= Problem to solve =
Below are some records; quote exactly the lines from the one that contains "let leapyear := (n1" through the one that contains "else (year, month, n - preceding + 1).", inclusive, and no others.

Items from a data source
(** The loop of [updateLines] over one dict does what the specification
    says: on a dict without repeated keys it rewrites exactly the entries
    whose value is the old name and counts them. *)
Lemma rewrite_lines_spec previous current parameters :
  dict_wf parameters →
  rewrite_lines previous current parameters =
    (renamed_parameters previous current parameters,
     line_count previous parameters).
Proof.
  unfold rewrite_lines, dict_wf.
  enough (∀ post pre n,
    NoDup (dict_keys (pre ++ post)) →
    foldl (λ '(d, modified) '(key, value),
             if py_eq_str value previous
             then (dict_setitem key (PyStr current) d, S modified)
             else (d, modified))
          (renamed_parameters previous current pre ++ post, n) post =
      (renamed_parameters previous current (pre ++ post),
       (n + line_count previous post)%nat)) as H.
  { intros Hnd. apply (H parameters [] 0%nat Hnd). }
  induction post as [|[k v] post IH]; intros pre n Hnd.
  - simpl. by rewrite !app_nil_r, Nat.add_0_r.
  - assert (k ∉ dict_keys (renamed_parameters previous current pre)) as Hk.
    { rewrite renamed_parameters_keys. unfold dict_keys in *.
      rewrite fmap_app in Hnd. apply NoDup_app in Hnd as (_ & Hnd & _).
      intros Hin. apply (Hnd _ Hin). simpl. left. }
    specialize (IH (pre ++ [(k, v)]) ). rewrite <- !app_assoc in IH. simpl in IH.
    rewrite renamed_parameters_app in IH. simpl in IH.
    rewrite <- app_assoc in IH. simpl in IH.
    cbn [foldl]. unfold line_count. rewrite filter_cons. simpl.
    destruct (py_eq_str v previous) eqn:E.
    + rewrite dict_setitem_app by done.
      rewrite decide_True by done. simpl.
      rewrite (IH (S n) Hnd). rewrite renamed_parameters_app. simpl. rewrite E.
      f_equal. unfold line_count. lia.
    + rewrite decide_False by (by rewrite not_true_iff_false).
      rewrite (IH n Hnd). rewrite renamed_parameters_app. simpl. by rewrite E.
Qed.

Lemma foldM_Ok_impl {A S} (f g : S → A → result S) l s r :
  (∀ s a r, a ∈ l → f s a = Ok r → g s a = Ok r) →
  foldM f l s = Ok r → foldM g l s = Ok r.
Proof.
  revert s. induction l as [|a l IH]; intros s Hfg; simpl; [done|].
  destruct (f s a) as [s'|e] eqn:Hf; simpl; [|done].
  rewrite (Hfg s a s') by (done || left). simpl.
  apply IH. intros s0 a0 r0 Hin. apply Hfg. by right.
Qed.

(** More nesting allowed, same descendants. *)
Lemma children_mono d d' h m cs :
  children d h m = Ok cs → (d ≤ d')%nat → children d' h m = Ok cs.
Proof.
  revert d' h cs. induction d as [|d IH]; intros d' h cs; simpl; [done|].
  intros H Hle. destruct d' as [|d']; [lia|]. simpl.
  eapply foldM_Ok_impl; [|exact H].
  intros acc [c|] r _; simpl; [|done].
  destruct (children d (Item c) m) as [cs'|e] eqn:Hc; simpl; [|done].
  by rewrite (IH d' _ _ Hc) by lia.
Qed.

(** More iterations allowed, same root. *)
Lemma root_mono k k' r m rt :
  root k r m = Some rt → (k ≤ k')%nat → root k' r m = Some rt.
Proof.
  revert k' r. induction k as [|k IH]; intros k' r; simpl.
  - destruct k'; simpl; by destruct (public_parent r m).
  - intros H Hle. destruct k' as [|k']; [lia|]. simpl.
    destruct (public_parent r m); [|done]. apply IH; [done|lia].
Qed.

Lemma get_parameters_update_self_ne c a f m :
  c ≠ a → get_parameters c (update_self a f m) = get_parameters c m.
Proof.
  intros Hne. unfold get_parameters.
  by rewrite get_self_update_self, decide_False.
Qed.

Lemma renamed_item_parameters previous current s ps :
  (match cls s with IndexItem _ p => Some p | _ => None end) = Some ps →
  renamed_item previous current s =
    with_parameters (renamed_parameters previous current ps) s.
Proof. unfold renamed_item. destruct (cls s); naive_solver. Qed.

--

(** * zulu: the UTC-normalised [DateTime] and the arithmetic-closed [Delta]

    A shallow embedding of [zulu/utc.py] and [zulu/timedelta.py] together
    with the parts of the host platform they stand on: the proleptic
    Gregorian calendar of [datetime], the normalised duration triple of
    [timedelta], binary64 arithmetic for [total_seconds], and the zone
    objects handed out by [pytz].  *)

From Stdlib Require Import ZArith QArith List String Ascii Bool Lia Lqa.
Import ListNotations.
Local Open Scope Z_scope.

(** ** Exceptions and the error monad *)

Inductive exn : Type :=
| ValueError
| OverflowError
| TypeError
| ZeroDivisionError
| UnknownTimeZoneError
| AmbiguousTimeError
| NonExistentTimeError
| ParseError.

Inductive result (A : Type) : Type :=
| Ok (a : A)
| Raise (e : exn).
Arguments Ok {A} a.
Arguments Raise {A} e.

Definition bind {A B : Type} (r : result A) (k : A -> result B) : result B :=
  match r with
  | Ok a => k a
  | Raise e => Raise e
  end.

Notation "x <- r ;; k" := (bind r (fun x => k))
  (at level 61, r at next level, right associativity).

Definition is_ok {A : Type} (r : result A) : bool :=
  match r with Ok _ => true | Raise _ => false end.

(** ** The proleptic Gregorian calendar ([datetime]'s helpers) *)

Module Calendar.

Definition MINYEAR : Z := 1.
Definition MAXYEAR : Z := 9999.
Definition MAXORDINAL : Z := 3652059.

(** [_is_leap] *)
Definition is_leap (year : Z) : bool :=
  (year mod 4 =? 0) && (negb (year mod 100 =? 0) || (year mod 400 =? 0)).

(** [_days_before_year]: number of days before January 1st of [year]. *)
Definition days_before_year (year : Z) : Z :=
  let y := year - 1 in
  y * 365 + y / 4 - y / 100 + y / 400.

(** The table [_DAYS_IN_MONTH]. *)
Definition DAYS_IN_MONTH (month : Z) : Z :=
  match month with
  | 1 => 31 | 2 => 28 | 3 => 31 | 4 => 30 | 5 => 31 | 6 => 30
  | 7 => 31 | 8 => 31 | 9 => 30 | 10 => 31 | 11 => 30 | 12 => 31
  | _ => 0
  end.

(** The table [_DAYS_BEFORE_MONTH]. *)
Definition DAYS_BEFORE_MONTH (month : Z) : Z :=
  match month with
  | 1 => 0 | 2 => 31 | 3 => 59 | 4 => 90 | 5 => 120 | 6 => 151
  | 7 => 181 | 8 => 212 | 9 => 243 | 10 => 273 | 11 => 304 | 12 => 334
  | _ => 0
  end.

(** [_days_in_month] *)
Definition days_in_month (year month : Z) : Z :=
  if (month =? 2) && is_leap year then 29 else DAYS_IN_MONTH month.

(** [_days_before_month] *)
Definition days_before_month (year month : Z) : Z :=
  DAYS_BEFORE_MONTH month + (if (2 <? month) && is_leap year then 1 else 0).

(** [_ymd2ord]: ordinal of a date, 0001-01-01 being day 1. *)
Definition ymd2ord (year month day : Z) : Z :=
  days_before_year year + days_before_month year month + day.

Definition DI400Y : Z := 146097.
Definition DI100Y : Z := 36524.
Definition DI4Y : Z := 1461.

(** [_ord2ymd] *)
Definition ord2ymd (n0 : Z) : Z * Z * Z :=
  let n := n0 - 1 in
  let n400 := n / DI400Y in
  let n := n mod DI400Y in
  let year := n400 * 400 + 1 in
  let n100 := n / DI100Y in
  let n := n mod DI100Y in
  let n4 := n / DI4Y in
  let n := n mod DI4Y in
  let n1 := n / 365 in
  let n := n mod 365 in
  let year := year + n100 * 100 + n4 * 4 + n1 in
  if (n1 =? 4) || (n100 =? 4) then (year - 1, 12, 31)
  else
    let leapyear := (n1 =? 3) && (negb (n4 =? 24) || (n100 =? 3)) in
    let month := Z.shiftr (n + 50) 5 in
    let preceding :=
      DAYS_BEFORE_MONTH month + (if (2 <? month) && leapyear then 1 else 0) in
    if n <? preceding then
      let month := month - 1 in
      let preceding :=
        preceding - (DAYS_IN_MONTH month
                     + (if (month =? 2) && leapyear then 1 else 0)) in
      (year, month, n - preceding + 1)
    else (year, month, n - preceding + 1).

= Reply =
    let leapyear := (n1 =? 3) && (negb (n4 =? 24) || (n100 =? 3)) in
    let month := Z.shiftr (n + 50) 5 in
    let preceding :=
      DAYS_BEFORE_MONTH month + (if (2 <? month) && leapyear then 1 else 0) in
    if n <? preceding then
      let month := month - 1 in
      let preceding :=
        preceding - (DAYS_IN_MONTH month
                     + (if (month =? 2) && leapyear then 1 else 0)) in
      (year, month, n - preceding + 1)
    else (year, month, n - preceding + 1).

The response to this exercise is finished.